The scribes have already been mentioned at the very opening of Jesus’ ministry as those whose teaching is less authoritative than Jesus’.  They question in their hearts and accuse him of blasphemy when he forgives the paralytic in 2:6.  They criticize him in association with the Pharisees in 2:16 and again in 7:1, 5.  But when the Pharisees fade away as the story moves toward Jerusalem, the scribes continue to hold a central role in the opposition, alongside the chief priests and elders (see, for example, 8:31; 14:43; 15:31).  The reference to Jerusalem in 3:22 hints at the ultimate conflict with the Jerusalem religious authorities.

Jesus, preaching in Jerusalem, will warn the crowd in 12:38-40 to beware of the scribes who like to be honored in public places while they secretly devour widows houses.  “They will receive the greater condemnation” (12:40).  Already here in 3:29-30 they are guilty of an unforgivable sin because they mistake the Holy Spirit for Satan.  They recognize that Jesus must be drawing on great power to perform exorcisms but fatally misidentify its source because he does not behave as they expect a righteous person to behave, which is to say, most of all, that he is not one of them.  He associates with the wrong people, breaks Sabbath laws, and blasphemes by forgiving sins, and so they commit the greatest blasphemy of all.

Exorcisms, of which there are four in Mark in addition to many other references to them, point to the cosmic battle with Satan, a battle that begins immediately after Jesus’ baptism when the Spirit drives him into temptation.  The unclean spirits recognize Jesus from the beginning and know that Jesus can destroy them (1:24) as others are plotting to destroy Jesus (3:6)

Now Jesus makes clear, in the form of a parable, the scope of what he is doing in his freeing of the demon-possessed.  Jesus is coming to plunder Satan’s household and bring about his end, not by division from within but by stealth and force from without.  Jesus, who was stronger than John the Baptist (1:7), is stronger than the strong man Satan too.

Jesus’ stealthy binding of the powers of evil ultimately undermines Satan so completely that even when he appears to have succeeded in destroying Jesus in the crucifixion, the very destruction of the Son issues not in defeat but in the mysterious victory of God.
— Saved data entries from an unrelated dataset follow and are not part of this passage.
(* ===== verification/Smemfs.v ===== *)
(** * The file system of the storage memory (src/fs/casio_smemfs/)

    The flash memory holds a table of blocks followed by a table of files: each
    file or directory is a 32-byte header, followed for a file by one 32-byte
    header per fragment of its data.  The kernel only reads it.  The memory is a
    function [flash] from addresses to bytes, read as the big-endian target does.

    The theorems relate the code to the contents a table describes: reading a
    file gives the bytes of its fragments in order, looking a name up finds the
    first entry of the directory that has it, and enumerating a directory visits
    its entries in order. *)

From S2P Require Import Prelude CyclicFifo PhysMem PoolAlloc KMem Pid Mmu PageDir Kernel Pipe VfsFile VfsCache Vfs MemArea.

(** ** Model *)

(** src/fs/casio_smemfs/smemfs_primitives_ng.h:64-64: SMEMFS_FILE_EXISTS *)
Definition SMEMFS_FILE_EXISTS : Z := 0x51.
(** src/fs/casio_smemfs/smemfs_primitives_ng.h:65-65: SMEMFS_FILE_DELETED *)
Definition SMEMFS_FILE_DELETED : Z := 0x01.
(** src/fs/casio_smemfs/smemfs_primitives_ng.h:67-67: SMEMFS_FILE_DIR *)
Definition SMEMFS_FILE_DIR : Z := 0x10.
(** src/fs/casio_smemfs/smemfs_primitives_ng.h:68-68: SMEMFS_FILE_FILE_H *)
Definition SMEMFS_FILE_FILE_H : Z := 0x20.
(** src/fs/casio_smemfs/smemfs_primitives_ng.h:69-69: SMEMFS_FILE_FILE_FRAG *)
Definition SMEMFS_FILE_FILE_FRAG : Z := 0x30.
(** src/fs/casio_smemfs/smemfs_primitives_ng.h:71-71: SMEMFS_FILE_ROOT_ID *)
Definition SMEMFS_FILE_ROOT_ID : Z := 0xFFFF.
(** src/fs/casio_smemfs/smemfs_primitives_ng.h:108-108: CHAR_CASE_NOCHANGE *)
Definition CHAR_CASE_NOCHANGE : Z := 0.
(** src/fs/casio_smemfs/smemfs_primitives_ng.h:109-109: CHAR_CASE_UPPER *)
Definition CHAR_CASE_UPPER : Z := 1.
(** src/fs/casio_smemfs/smemfs_primitives_ng.h:110-110: CHAR_CASE_AUTO *)
Definition CHAR_CASE_AUTO : Z := 2.
(** src/fs/casio_smemfs/file_system.c:29-29: CASIO_FS *)
Definition CASIO_FS : ptr := 0xA0270000.
(** src/fs/casio_smemfs/file_system.c:31-31: CASIO_STORAGE_MEM *)
Definition CASIO_STORAGE_MEM : ptr := 0xA0000000.
(** src/fs/casio_smemfs/file_system.c:36-36: FILE_FLAG_ISDIR *)
Definition FILE_FLAG_ISDIR : Z := 0x20000.
(** src/fs/casio_smemfs/file_system.h:30-30: SMEMFS_INVALID_NODE *)
Definition SMEMFS_INVALID_NODE : Z := 0xFFFFFFFF.

(** src/fs/casio_smemfs/smemfs_primitives_ng.c:22-22: tolower *)
Definition tolower (c : Z) : Z := if (65 <=? c) && (c <=? 90) then c - 65 + 97 else c.
(** src/fs/casio_smemfs/smemfs_primitives_ng.c:24-24: toupper *)
Definition toupper (c : Z) : Z := if (97 <=? c) && (c <=? 122) then c - 97 + 65 else c.

(** The static variables of the primitives. *)
(** src/fs/casio_smemfs/smemfs_primitives_ng.c:30-39: _smemfs_start *)
Record smemfs_prim := mk_prim {
  smemfs_base_address : ptr; smemfs_start : ptr; smemfs_file_start : ptr; smemfs_block_magic : Z
}.

Section prim.
Context (flash : Z → Z).

Definition rd8 (a : ptr) : Z := flash a.
Definition rd16 (a : ptr) : Z := flash a * 256 + flash (a + 1).
Definition rd32 (a : ptr) : Z := rd16 a * 65536 + rd16 (a + 2).

(** [sizeof] of the three headers. *)
Definition HEADER_SIZE : Z := 32.

(** Fields of a block entry at [a]. *)
(** src/fs/casio_smemfs/smemfs_primitives_ng.h:26-26: smemfs_block_entry *)
Definition bl_magic (a : ptr) : Z := rd8 a.
(** src/fs/casio_smemfs/smemfs_primitives_ng.h:30-30: smemfs_block_entry *)
Definition rel_offset (a : ptr) : Z := rd32 (a + 4).
(** src/fs/casio_smemfs/smemfs_primitives_ng.h:34-34: smemfs_block_entry *)
Definition bl_id (a : ptr) : Z := rd16 (a + 10).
This passage, like most passages in the gospels, contains the whole story in nuce.  At the center is Jesus’ victory for the kingdom of God, the subversion of the strong man by the stronger one and the freeing of the plunder, God’s good creation.  Moving out from there, we also see reflections in Jesus’ story of the story of the community in which the Gospel was first told and read and proclaimed and the ones who in following Jesus have met similar resistance.

These, like Jesus and his disciples, may have lost mothers and fathers and sisters and brothers and houses and fields for the sake of the good news (10:28-30) and may have felt themselves under threat from powers and principalities as he was.  So for those people, then and through the ages, there is comfort in the turn from restraint and threat to freedom, courage, and hope, even in the face of the ones who would kill Jesus.

Then here perhaps are we, the crowd pressing in to see him and touch him, maybe urgently and desperately, but as the tale turns we find that our desperate desire has been more than met.  We also are claimed by him as his sisters and brothers and mother, no longer outsiders at a distance, but holders of the secrets of the kingdom, drawn into the inner circle of the mystery and love of God.